I went on a hike Tuesday morning, arriving at the trailhead at 7 am. This week has been unseasonably cool — and by that, I mean the highs are still a smidge below triple digits. But the mornings have remained pleasant, and so I continue to lace up my dust-covered boots and head outside.

Because of my regular forays away from concrete suburbia and into the nearby desert preserve, I’ve learned quite a bit about this Sonoran land these past seven months.

Did you know that every plant here blooms in the spring? And I’m not talking tiny, inconspicuous blooms. Springtime in the Sonoran is soaked with color, with trees lugging armfuls of yellow buds, cactuses donning headdresses of starburst red flowers, bushes rivaling the sunshine with golden blooms. I might as well have been hiking through a flower shop.

I didn’t know this about the desert: how absolutely over the top it is in its springtime awakening. Would you have imagined that in a place that averages only 8 inches of rain per year?

And yet: life — abundant! — even here, even in the desert.

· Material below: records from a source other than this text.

(** * Process supervision engine of [utils/deployment_helper.py]

    A shallow embedding of the supervisor functions [start_project],
    [stop_project], [restart_project], [get_project_status] and
    [get_project_usage], together with the module-level registry
    [running_processes].

    The Python code talks to the operating system (the file system,
    [subprocess.Popen], signals, [psutil]) and to the database module.  The
    part of those collaborators that the supervisor itself determines (which
    children it spawned, which of them are still alive, which files exist,
    which execution-info documents are stored) is explicit state.  Everything
    the environment decides on its own during one call (does [Popen] raise,
    which PID does the child get, does the database call fail, ...) is read
    from an [Env] record that the call receives; theorems quantify over it.

    Exceptions are those of class [Exception], the class both [except]
    clauses of the source catch.  Text is ASCII/UTF-8 bytes; the functions
    are sequential, one call at a time. *)

From Stdlib Require Import ZArith DecimalString Ascii String.
From stdpp Require Import base option gmap strings list.

Local Open Scope Z_scope.

(** ** Text helpers *)

Module Text.

(** The newline of the f-strings. *)
Definition nl : string := String (ascii_of_nat 10) "".

(** [str(n)] for a Python [int]. *)
Definition str_int (n : Z) : string := NilZero.string_of_int (Z.to_int n).

(** [f"{n:02d}"]: at least two digits, the sign in front. *)
Definition pad2 (n : Z) : string :=
  if bool_decide (0 <= n < 10) then "0" +:+ str_int n else str_int n.

(** The separators of [str.split()] that take one byte: tab, line feed,
    vertical tab, form feed, carriage return, the four separators 0x1c..0x1f
    and the space. *)
Definition is_space (c : ascii) : bool :=
  let n := nat_of_ascii c in
  ((9 <=? n)%nat && (n <=? 13)%nat) || ((28 <=? n)%nat && (n <=? 32)%nat).

(** The other separators of [str.split()], by the bytes of their UTF-8
    encoding: U+0085 and U+00A0 take two bytes (C2 85, C2 A0); U+1680
    (E1 9A 80), U+2000..U+200A, U+2028, U+2029, U+202F (E2 80 ..), U+205F
    (E2 81 9F) and U+3000 (E3 80 80) take three. *)
Definition space_lead (n1 : nat) : bool :=
  ((n1 =? 194) || (n1 =? 225) || (n1 =? 226) || (n1 =? 227))%nat.

Definition space2 (n1 n2 : nat) : bool :=
  ((n1 =? 194) && ((n2 =? 133) || (n2 =? 160)))%nat.

Definition space3_lead (n1 n2 : nat) : bool :=
  (((n1 =? 225) && (n2 =? 154))
   || ((n1 =? 226) && ((n2 =? 128) || (n2 =? 129)))
   || ((n1 =? 227) && (n2 =? 128)))%nat.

Did you know that between April and June, rain takes a hiatus from the forecast almost entirely? I haven’t seen — or smelled — rain in the desert since March: exactly two months ago. You’d think the land would be hostile, barren, lifeless. 

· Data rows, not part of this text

(** ** Enumerations (models.py) *)

Inductive SchemaEnforcementMode := SEM_NONE | SEM_STRICT | SEM_FLEXIBLE | SEM_PARTIAL.
Inductive IndexingMode := IM_ALL | IM_SELECTIVE | IM_NONE.
Inductive SearchCondition :=
  | EQUALS | NOT_EQUALS | GREATER_THAN | GREATER_THAN_OR_EQUAL_TO
  | LESS_THAN | LESS_THAN_OR_EQUAL_TO | IS_NULL | IS_NOT_NULL
  | CONTAINS | STARTS_WITH | ENDS_WITH | LIKE.
Inductive EnumerationOrder :=
  | CREATED_ASCENDING | CREATED_DESCENDING
  | LAST_UPDATE_ASCENDING | LAST_UPDATE_DESCENDING
  | NAME_ASCENDING | NAME_DESCENDING.

#[global] Instance SchemaEnforcementMode_eq_dec : EqDecision SchemaEnforcementMode.
Proof. solve_decision. Defined.
#[global] Instance IndexingMode_eq_dec : EqDecision IndexingMode.
Proof. solve_decision. Defined.
#[global] Instance SearchCondition_eq_dec : EqDecision SearchCondition.
Proof. solve_decision. Defined.

(** The [.value] of each member. *)
Definition SchemaEnforcementMode_value (m : SchemaEnforcementMode) : string :=
  match m with
  | SEM_NONE => "None" | SEM_STRICT => "Strict"
  | SEM_FLEXIBLE => "Flexible" | SEM_PARTIAL => "Partial"
  end.
Definition IndexingMode_value (m : IndexingMode) : string :=
  match m with
  | IM_ALL => "All" | IM_SELECTIVE => "Selective" | IM_NONE => "None"
  end.
Definition SearchCondition_value (c : SearchCondition) : string :=
  match c with
  | EQUALS => "Equals" | NOT_EQUALS => "NotEquals"
  | GREATER_THAN => "GreaterThan"
  | GREATER_THAN_OR_EQUAL_TO => "GreaterThanOrEqualTo"
  | LESS_THAN => "LessThan" | LESS_THAN_OR_EQUAL_TO => "LessThanOrEqualTo"
  | IS_NULL => "IsNull" | IS_NOT_NULL => "IsNotNull"
  | CONTAINS => "Contains" | STARTS_WITH => "StartsWith"
  | ENDS_WITH => "EndsWith" | LIKE => "Like"
  end.
Definition EnumerationOrder_value (o : EnumerationOrder) : string :=
  match o with
  | CREATED_ASCENDING => "CreatedAscending"
  | CREATED_DESCENDING => "CreatedDescending"
  | LAST_UPDATE_ASCENDING => "LastUpdateAscending"
  | LAST_UPDATE_DESCENDING => "LastUpdateDescending"
  | NAME_ASCENDING => "NameAscending"
  | NAME_DESCENDING => "NameDescending"
  end.

(** [_parse_schema_enforcement_mode].  The [isinstance(value,
    SchemaEnforcementMode)] branch cannot be taken by a wire value. *)
Definition _parse_schema_enforcement_mode `{PyLib} (v : value)
  : SchemaEnforcementMode :=
  match v with
  | VNone => SEM_NONE
  | VStr s =>
      let value_lower := lower s in
      if String.eqb value_lower "none" then SEM_NONE
      else if String.eqb value_lower "strict" then SEM_STRICT
      else if String.eqb value_lower "flexible" then SEM_FLEXIBLE
      else if String.eqb value_lower "partial" then SEM_PARTIAL
      else SEM_NONE
  | _ => SEM_NONE
  end.

(** [_parse_indexing_mode] *)
Definition _parse_indexing_mode `{PyLib} (v : value) : IndexingMode :=
  match v with
  | VNone => IM_ALL
  | VStr s =>
      let value_lower := lower s in
      if String.eqb value_lower "all" then IM_ALL
      else if String.eqb value_lower "selective" then IM_SELECTIVE
      else if String.eqb value_lower "none" then IM_NONE
      else IM_ALL
  | _ => IM_ALL
  end.

(** ** Timestamps *)

(** [_parse_datetime].  Both arms of [if "." in value] make the same call, and
    the [isinstance(value, datetime)] branch cannot be taken by a wire value.
    The [ValueError] is caught and turned into [None]. *)
Definition _parse_datetime `{PyLib} (v : value) : option datetime :=
  match v with
  | VNone => None
  | VStr s => fromisoformat (rstrip "Z" s)
  | _ => None
  end.

(** ** Entities (models.py)

    A dataclass does not check its field annotations: a field filled by
    [data.get(...)] holds whatever the wire object holds, so such fields have
    type [value].  For every entity, [decode] is the body of [from_dict] on a
    dictionary and [from_dict] adds the dispatch on the argument: [None] gives
    [None], and any other non-dictionary has no [get] attribute. *)

Definition from_dict_with {A} (decode : dict → result A) (data : value)
  : result (option A) :=
  match data with
  | VNone => Ok None
  | VDict d => rbind (decode d) (λ a, Ok (Some a))
  | _ => Raise AttributeError
  end.

Module Collection.
Record t := {
  id : value;
  name : value;
  description : value;
  documents_directory : value;
  labels : value;
  tags : value;
  created_utc : option datetime;
  last_update_utc : option datetime;
  schema_enforcement_mode : SchemaEnforcementMode;
  indexing_mode : IndexingMode
}.

Definition decode `{PyLib} (data : dict) : t := {|
  id := get data "id" (VStr "");
  name := get data "name" (VStr "");
  description := get1 data "description";
  documents_directory := get1 data "documentsDirectory";
  labels := py_or (get data "labels" (VList [])) (VList []);
  tags := py_or (get data "tags" (VDict ∅)) (VDict ∅);
  created_utc := _parse_datetime (get1 data "createdUtc");
  last_update_utc := _parse_datetime (get1 data "lastUpdateUtc");
  schema_enforcement_mode :=
    _parse_schema_enforcement_mode (get data "schemaEnforcementMode" (VStr "None"));
  indexing_mode := _parse_indexing_mode (get data "indexingMode" (VStr "All"))
|}.

Definition from_dict `{PyLib} : value → result (option t) :=
  from_dict_with (λ d, Ok (decode d)).
End Collection.

Module Document.
Record t := {
  id : value;
  collection_id : value;
  schema_id : value;
  name : value;
  labels : value;
  tags : value;
  created_utc : option datetime;
  last_update_utc : option datetime;
  content : value;
  content_length : value;
  sha256_hash : value
}.

Definition decode `{PyLib} (data : dict) : t := {|
  id := get data "id" (VStr "");
  collection_id := get data "collectionId" (VStr "");
  schema_id := get data "schemaId" (VStr "");
  name := get1 data "name";
  labels := py_or (get data "labels" (VList [])) (VList []);
  tags := py_or (get data "tags" (VDict ∅)) (VDict ∅);
  created_utc := _parse_datetime (get1 data "createdUtc");
  last_update_utc := _parse_datetime (get1 data "lastUpdateUtc");
  content := get1 data "content";
  content_length := get data "contentLength" (VInt 0);
  sha256_hash := get1 data "sha256Hash"
|}.

Definition from_dict `{PyLib} : value → result (option t) :=
  from_dict_with (λ d, Ok (decode d)).

(** [document.content = v] *)
Definition set_content (self : t) (v : value) : t := {|
  id := id self; collection_id := collection_id self; schema_id := schema_id self;
  name := name self; labels := labels self; tags := tags self;
  created_utc := created_utc self; last_update_utc := last_update_utc self;
  content := v;
  content_length := content_length self; sha256_hash := sha256_hash self
|}.
End Document.

Module Schema.
Record t := {
  id : value;
  name : value;
  hash : value;
  created_utc : option datetime;
  last_update_utc : option datetime
}.

Definition decode `{PyLib} (data : dict) : t := {|
  id := get data "id" (VStr "");
  name := get1 data "name";
  hash := get1 data "hash";
  created_utc := _parse_datetime (get1 data "createdUtc");
  last_update_utc := _parse_datetime (get1 data "lastUpdateUtc")
|}.

Definition from_dict `{PyLib} : value → result (option t) :=
  from_dict_with (λ d, Ok (decode d)).
End Schema.

Module SchemaElement.
Record t := {
  id : value;
  schema_id : value;
  position : value;
  key : value;
  data_type : value;
  nullable : value;
  created_utc : option datetime;
  last_update_utc : option datetime
}.

Definition decode `{PyLib} (data : dict) : t := {|
  id := get data "id" (VStr "");
  schema_id := get data "schemaId" (VStr "");
  position := get data "position" (VInt 0);
  key := get data "key" (VStr "");
  data_type := get data "dataType" (VStr "");
  nullable := get data "nullable" (VBool false);
  created_utc := _parse_datetime (get1 data "createdUtc");
  last_update_utc := _parse_datetime (get1 data "lastUpdateUtc")
|}.

Definition from_dict `{PyLib} : value → result (option t) :=
  from_dict_with (λ d, Ok (decode d)).
End SchemaElement.

Module FieldConstraint.
Record t := {
  id : value;
  collection_id : value;
  field_path : value;
  data_type : value;
  required : value;
  nullable : value;
  regex_pattern : value;
  min_value : value;
  max_value : value;
  min_length : value;
  max_length : value;
  allowed_values : value;
  array_element_type : value;
  created_utc : option datetime;
  last_update_utc : option datetime
}.

Definition decode `{PyLib} (data : dict) : t := {|
  id := get data "id" (VStr "");
  collection_id := get data "collectionId" (VStr "");
  field_path := get data "fieldPath" (VStr "");
  data_type := get1 data "dataType";
  required := get data "required" (VBool false);
  nullable := get data "nullable" (VBool true);
  regex_pattern := get1 data "regexPattern";
  min_value := get1 data "minValue";
  max_value := get1 data "maxValue";
  min_length := get1 data "minLength";
  max_length := get1 data "maxLength";
  allowed_values := get1 data "allowedValues";
  array_element_type := get1 data "arrayElementType";
  created_utc := _parse_datetime (get1 data "createdUtc");
  last_update_utc := _parse_datetime (get1 data "lastUpdateUtc")
|}.

Definition from_dict `{PyLib} : value → result (option t) :=
  from_dict_with (λ d, Ok (decode d)).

On the surface, it could appear that way.

On my hikes now, the leaves of the brittlebush are dry, shriveled, and, um, brittle. It spent the spring alive with color, its blooms coating the valley with a carpet of yellow. Now, though, the plant appears to be a goner, its future surely to be spent only as a tumbleweed.

But it would be a mistake to label these plants as dead.

In fact, this Sonoran native has a trick or two up its sleeve to survive the dry seasons. While in its blooming season, its leaves are a fleshy mint green. But after the flowering fiesta of spring has passed, it produces a different kind of leaf. These small, brittle leaves are meant to reflect up to 70 percent of sunlight, while also reducing the loss of water.

Though it may look so, the brittlebush is not dead. It is only waiting.

I am in a season of waiting, too. As I let go of the abundance of spring and the glory of answered prayers, I must let go of my hopes for what could have been. I must wait for new things, better things. 

And that’s a big fat bummer, because I am not too fond of waiting; I’d rather everything happen now, please and thanks. 

Maybe you, too, are in a season of waiting.

I wonder what the desert could teach us about our waiting?

“The desert environment may seem hostile, but this is purely an outsider's viewpoint,” reads an article from the Desert Museum.

What might happen, what hope might rise within us, if we shifted our viewpoint? If we could look differently at the dry, brittle season of our lives — not as hostile, not as barren, not as lifeless? 

Because, friends, we are not dead. We are only waiting: waiting for the golden glory of spring to arrive. 

And it always arrives. Even here, even in the desert.